= Gutenberg in Shanghai =

2004 non-fiction book by Christopher Alexander Reed

Gutenberg in Shanghai: Chinese Print Capitalism, 1876–1937 is a non-fiction book by Christopher Alexander Reed, published in 2004 by the University of British Columbia Press.

The work focuses on how entities in China took the style of press printing that had been used in Western countries.

It is distributed in the United States by University of Hawaii Press.

==Background==
The author studied at the University of California, Berkeley for his PhD and made a thesis, published in 1998. This thesis was used to create this book.

The sources used originate from China and from Western countries. Sourcing from the People's Republic of China was a large component used to develop the first chapter.
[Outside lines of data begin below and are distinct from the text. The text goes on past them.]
(** C4 (amended): for every input, [None] and the empty string included, the
    sanitizer removes the illegal characters, turns every whitespace run into
    one space, trims the whitespace at both ends and then the dots at both
    ends, leading dots as well as trailing ones, and returns ["Unknown"] when
    nothing is left. The result is never empty, holds no illegal character,
    holds whitespace only as single spaces and neither begins nor ends with a
    dot. The four examples of the specification hold. *)
Theorem clean_name_sanitizes (name : option str) :
  (∃ w1 w2 d1 d2 core : str,
      Py.sub_ws (sub_illegal (default [] name)) = w1 ++ (d1 ++ core ++ d2) ++ w2
      ∧ Forall (λ c, Py.isspace c = true) w1
      ∧ Forall (λ c, Py.isspace c = true) w2
      ∧ Py.head_is Py.isspace (d1 ++ core ++ d2) = false
      ∧ Py.last_is Py.isspace (d1 ++ core ++ d2) = false
      ∧ Forall (λ c, c = ".") d1 ∧ Forall (λ c, c = ".") d2
      ∧ Py.head_is is_dot core = false ∧ Py.last_is is_dot core = false
      ∧ clean_name name = or_unknown core)
  ∧ clean_name name ≠ []
  ∧ Forall (λ c, c ∉ illegal_chars) (clean_name name)
  ∧ ws_collapsed (clean_name name) = true
  ∧ Py.head_is is_dot (clean_name name) = false
  ∧ Py.last_is is_dot (clean_name name) = false
  ∧ clean_name None = lit "Unknown"
  ∧ clean_name (Some (lit "")) = lit "Unknown"
  ∧ clean_name (Some (lit "A/B:C")) = lit "ABC"
  ∧ clean_name (Some (lit "a   b")) = lit "a b"
  ∧ clean_name (Some (lit "Name.")) = lit "Name".
Proof.
  split; [|split; [apply clean_name_nonempty |]].
  - set (u := Py.sub_ws (sub_illegal (default [] name))).
    destruct (strip_by_decomp Py.isspace u) as [w1 [w2 [Hu [Hw1 Hw2]]]].
    fold (Py.strip u) in Hu.
    destruct (strip_by_decomp (Py.mem (lit ".")) (Py.strip u))
      as [d1 [d2 [Ht [Hd1 Hd2]]]].
    fold (Py.strip_chars (lit ".") (Py.strip u)) in Ht.
    exists w1, w2, d1, d2, (Py.strip_chars (lit ".") (Py.strip u)).
    rewrite <- Ht. split_and!; try done.
    + apply strip_by_head.
    + apply strip_by_last.
    + eapply Forall_impl; [exact Hd1 |]. intros c Hc. unfold Py.mem in Hc.
      apply bool_decide_eq_true in Hc. by apply list_elem_of_singleton in Hc.
    + eapply Forall_impl; [exact Hd2 |]. intros c Hc. unfold Py.mem in Hc.
      apply bool_decide_eq_true in Hc. by apply list_elem_of_singleton in Hc.
    + apply strip_by_head.
    + apply strip_by_last.
    + destruct name as [s|]; [apply clean_name_Some |].
      by vm_compute.
  - destruct (clean_name_shape name) as (? & ? & ? & ?).
    split_and!; try done; by vm_compute.
Qed.

(** C10 (the code breaks it): sanitizing ["Wait ..."] gives ["Wait "], with
    the blank that stood before the stripped dots, and sanitizing that again
    gives ["Wait"]: the sanitizer is not idempotent on this input. *)
Theorem clean_name_not_idempotent :
  clean_name (Some (lit "Wait ...")) = lit "Wait "
  ∧ clean_name (Some (clean_name (Some (lit "Wait ...")))) = lit "Wait"
  ∧ clean_name (Some (clean_name (Some (lit "Wait ..."))))
    ≠ clean_name (Some (lit "Wait ...")).
Proof. split_and!; by vm_compute. Qed.

(** Sanitizing a second time changes nothing exactly when the sanitized name
    neither begins nor ends with a space, that is, when the removal of
    leading and trailing dots laid no whitespace bare. *)
Theorem clean_name_idempotent_iff (name : option str) :
  clean_name (Some (clean_name name)) = clean_name name
  ↔ Py.head_is Py.isspace (clean_name name) = false
    ∧ Py.last_is Py.isspace (clean_name name) = false.
Proof.
  destruct (clean_name_shape name) as (Hill & Hws & Hhd & Hld).
  pose proof (clean_name_nonempty name) as Hne.
  set (r := clean_name name) in *. split.
  - intros Heq.
    destruct (Py.head_is Py.isspace r) eqn:Hh, (Py.last_is Py.isspace r) eqn:Hl;
      [| | |done]; exfalso.
    all: rewrite clean_name_Some, sub_illegal_id, sub_ws_id in Heq by done.
    all: assert (Hlen : length (Py.strip_chars (lit ".") (Py.strip r)) < length r)
      by (pose proof (strip_by_length (Py.mem (lit ".")) (Py.strip r));
          pose proof (strip_by_length_lt Py.isspace r);
          unfold Py.strip_chars, Py.strip in *;
          assert (length (Py.strip_by Py.isspace r) < length r) by auto; lia).
    all: destruct (or_unknown_cases (Py.strip_chars (lit ".") (Py.strip r)))
           as [[_ HU]|[_ HU]]; rewrite HU in Heq;
         [rewrite <- Heq in Hh, Hl; by vm_compute in Hh, Hl
         |rewrite Heq in Hlen; lia].
  - intros [Hh Hl]. by apply clean_name_fixed.
Qed.

(** ** The split on a separator *)

Lemma startswith_app (s p : str) :
  Py.startswith s p = true ↔ ∃ t, s = p ++ t.
Proof.
  revert s. induction p as [|a p IH]; intros s; simpl.
  - split; [intros _; by exists s | done].
  - destruct s as [|b s]; simpl.
    + split; [done | intros [t Ht]; done].
    + rewrite andb_true_iff, bool_decide_eq_true, IH. split.
      * intros [-> [t ->]]. by exists t.
      * intros [t Ht]. simplify_eq. split; [done | by exists t].
Qed.

(** [partition] cuts at an occurrence of the separator, the first one. *)
Lemma partition_Some (sep s l r : str) :
  Py.partition sep s = Some (l, r) →
  s = l ++ sep ++ r
  ∧ ∀ l' r', s = l' ++ sep ++ r' → length l ≤ length l'.
Proof.
  revert l. induction s as [|c t IH]; intros l; simpl.
  - destruct (Py.startswith [] sep) eqn:Hs; [|done].
    intros [= <- <-]. apply startswith_app in Hs as [u Hu].
    destruct sep; [|done]. split; [done | simpl; lia].
  - destruct (Py.startswith (c :: t) sep) eqn:Hs.
    + intros [= <- <-]. apply startswith_app in Hs as [u Hu].
      split; [|simpl; lia]. rewrite Hu at 1. simpl. f_equal.
      rewrite Hu, drop_app_length. done.
    + destruct (Py.partition sep t) as [[l0 r0]|] eqn:Hp; [|done].
      intros [= <- <-]. destruct (IH l0 eq_refl) as [Ht Hmin].
      split; [simpl; by rewrite <- Ht |].
      intros l' r' Heq. destruct l' as [|c' l''].
      * exfalso. assert (Py.startswith (c :: t) sep = true); [|congruence].
        apply startswith_app. by exists r'.
      * simpl in Heq. injection Heq as -> Heq. apply Hmin in Heq.
        simpl. lia.
Qed.

Lemma partition_None (sep s : str) :
  Py.partition sep s = None → ∀ l r, s ≠ l ++ sep ++ r.
Proof.
  induction s as [|c t IH]; simpl.
  - destruct (Py.startswith [] sep) eqn:Hs; [done |]. intros _ l r Heq.
    assert (Py.startswith [] sep = true); [|congruence].
    apply startswith_app. exists r. by destruct l.
  - destruct (Py.startswith (c :: t) sep) eqn:Hs; [done |].
    destruct (Py.partition sep t) as [[l0 r0]|] eqn:Hp; [done |].
    intros _ l r Heq. destruct l as [|c' l'].
    + assert (Py.startswith (c :: t) sep = true); [|congruence].
      apply startswith_app. by exists r.
    + simpl in Heq. injection Heq as -> Heq. by apply (IH eq_refl l' r).
Qed.

(** ** The track-number prefix *)

Lemma sub_track_prefix_spec (s : str) :
  (Py.head_is Py.isdecimal s = false ∧ Py.sub_track_prefix s = s)
  ∨ (Py.head_is Py.isdecimal s = true
     ∧ track_prefixed s (Py.sub_track_prefix s)
     ∧ Py.head_is Py.isspace (Py.sub_track_prefix s) = false).
Proof.
  unfold Py.sub_track_prefix.
  destruct (Py.head_is Py.isdecimal s) eqn:Hd; [right | by left].
  split; [done |]. split; [|apply drop_while_head].
  destruct (drop_while_decomp Py.isdecimal s) as [digits [Hs Hdigits]].
  set (s1 := Py.drop_while Py.isdecimal s) in *.
  set (s2 := match s1 with "." :: t => t | _ => s1 end).
  assert (Hdot : ∃ dot, s1 = dot ++ s2 ∧ (dot = [] ∨ dot = lit ".")).
  { unfold s2. destruct s1 as [|c t]; [by exists [] ; auto |].
    destruct (decide (c = ".")) as [-> | Hc].
    - exists (lit "."). auto.
    - exists []. split; [|by left].
      destruct c as [[] [] [] [] [] [] [] []]; done. }
  destruct Hdot as (dot & Hs1 & Hdot).
  destruct (drop_while_decomp Py.isspace s2) as [w1 [Hs2 Hw1]].
  set (s3 := Py.drop_while Py.isspace s2) in *.
  set (s4 := match s3 with
             | c :: t => if Py.mem (lit "-.") c then t else s3
             | [] => s3
             end).
  assert (Hsep : ∃ sep, s3 = sep ++ s4
                        ∧ (sep = [] ∨ sep = lit "-" ∨ sep = lit ".")).
  { unfold s4. destruct s3 as [|c t]; [exists []; auto |].
    destruct (Py.mem (lit "-.") c) eqn:Hc; [|exists []; auto].
    unfold Py.mem in Hc. apply bool_decide_eq_true in Hc.
    apply elem_of_cons in Hc as [-> | Hc]; [exists (lit "-"); auto |].
    apply list_elem_of_singleton in Hc as ->. exists (lit "."). auto. }
  destruct Hsep as (sep & Hs3 & Hsep).
  destruct (drop_while_decomp Py.isspace s4) as [w2 [Hs4 Hw2]].
  exists digits, dot, w1, sep, w2. split_and!; try done.
  - rewrite Hs at 1. by rewrite Hs1, Hs2, Hs3, Hs4 at 1.
  - intros ->. simpl in Hs. rewrite Hs in Hd. unfold s1 in Hd.
    by rewrite drop_while_head in Hd.
Qed.

(** ** The filename tier *)

Lemma accepted_test (part0 part1 : str) :
  accepted part0 part1 ↔
  (2 <=? length (Py.strip part0))%nat
  && (2 <=? length (Py.strip part1))%nat
  && negb (bool_decide (Py.lower (Py.strip part0) ∈ common_words))
  && negb (Py.isdigit (Py.strip part0)) = true.
Proof.
  unfold accepted.
  rewrite !andb_true_iff, !negb_true_iff, !Nat.leb_le, bool_decide_eq_false.
  tauto.
Qed.

Lemma parse_filename_only_accept (file_path : PurePath) (part0 part1 : str) :
  Py.partition (lit " - ") (Py.sub_track_prefix (stem file_path))
    = Some (part0, part1) →
  accepted part0 part1 →
  parse_filename_only file_path
  = (clean_name (Some part0), Singles, clean_name (Some part1), None, None).
Proof.
  intros Hp Hacc. unfold parse_filename_only. rewrite Hp.
  apply accepted_test in Hacc. rewrite Hacc.
  by rewrite !clean_name_strip.
Qed.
The author did not use sourcing from Japan.

The author used documents in archives, documents from missionaries, works of fiction, interviews with people who worked as apprentices in print operations, memoirs, trade organization documents, and other primary sources as a means of referencing the work. The interviews had been conducted in the 1950s. Ling A. Shiao of St. Mary's College of California described some of the sourcing as "difficult-to-find".

==Contents==
The first chapter "Gutenberg’s Descendants: Transferring Industrialized Printing Technology to China, 1807-1930," stated that the initial efforts to do printing in China did sell well because compatible fonts that looked pleasing in Chinese languages had not yet arrived.

"Sooty Sons of Vulcan," the third chapter, described the industry as it developed in Shanghai.

Unions and collective groups used to manage the industry are described in the fourth chapter.

Commercial Press, World Books, and Zhonghua Book Company are described in the fifth chapter.

==Reception==
Tani E. Barlow of the University of Washington, Seattle stated that the work is "a generous, learned book", and that the illustrations provided in the book were done "lavishly". Barlow praised how the work is "helpful" in finding solutions to "the problems that confront cultural historians."

Reviewer Andrea Janku described the book as "coherent and unique", and "very readable and valuable".

Shiao described the work as "pioneering", with the "focus on technology and business organizations" being the "most significant contribution".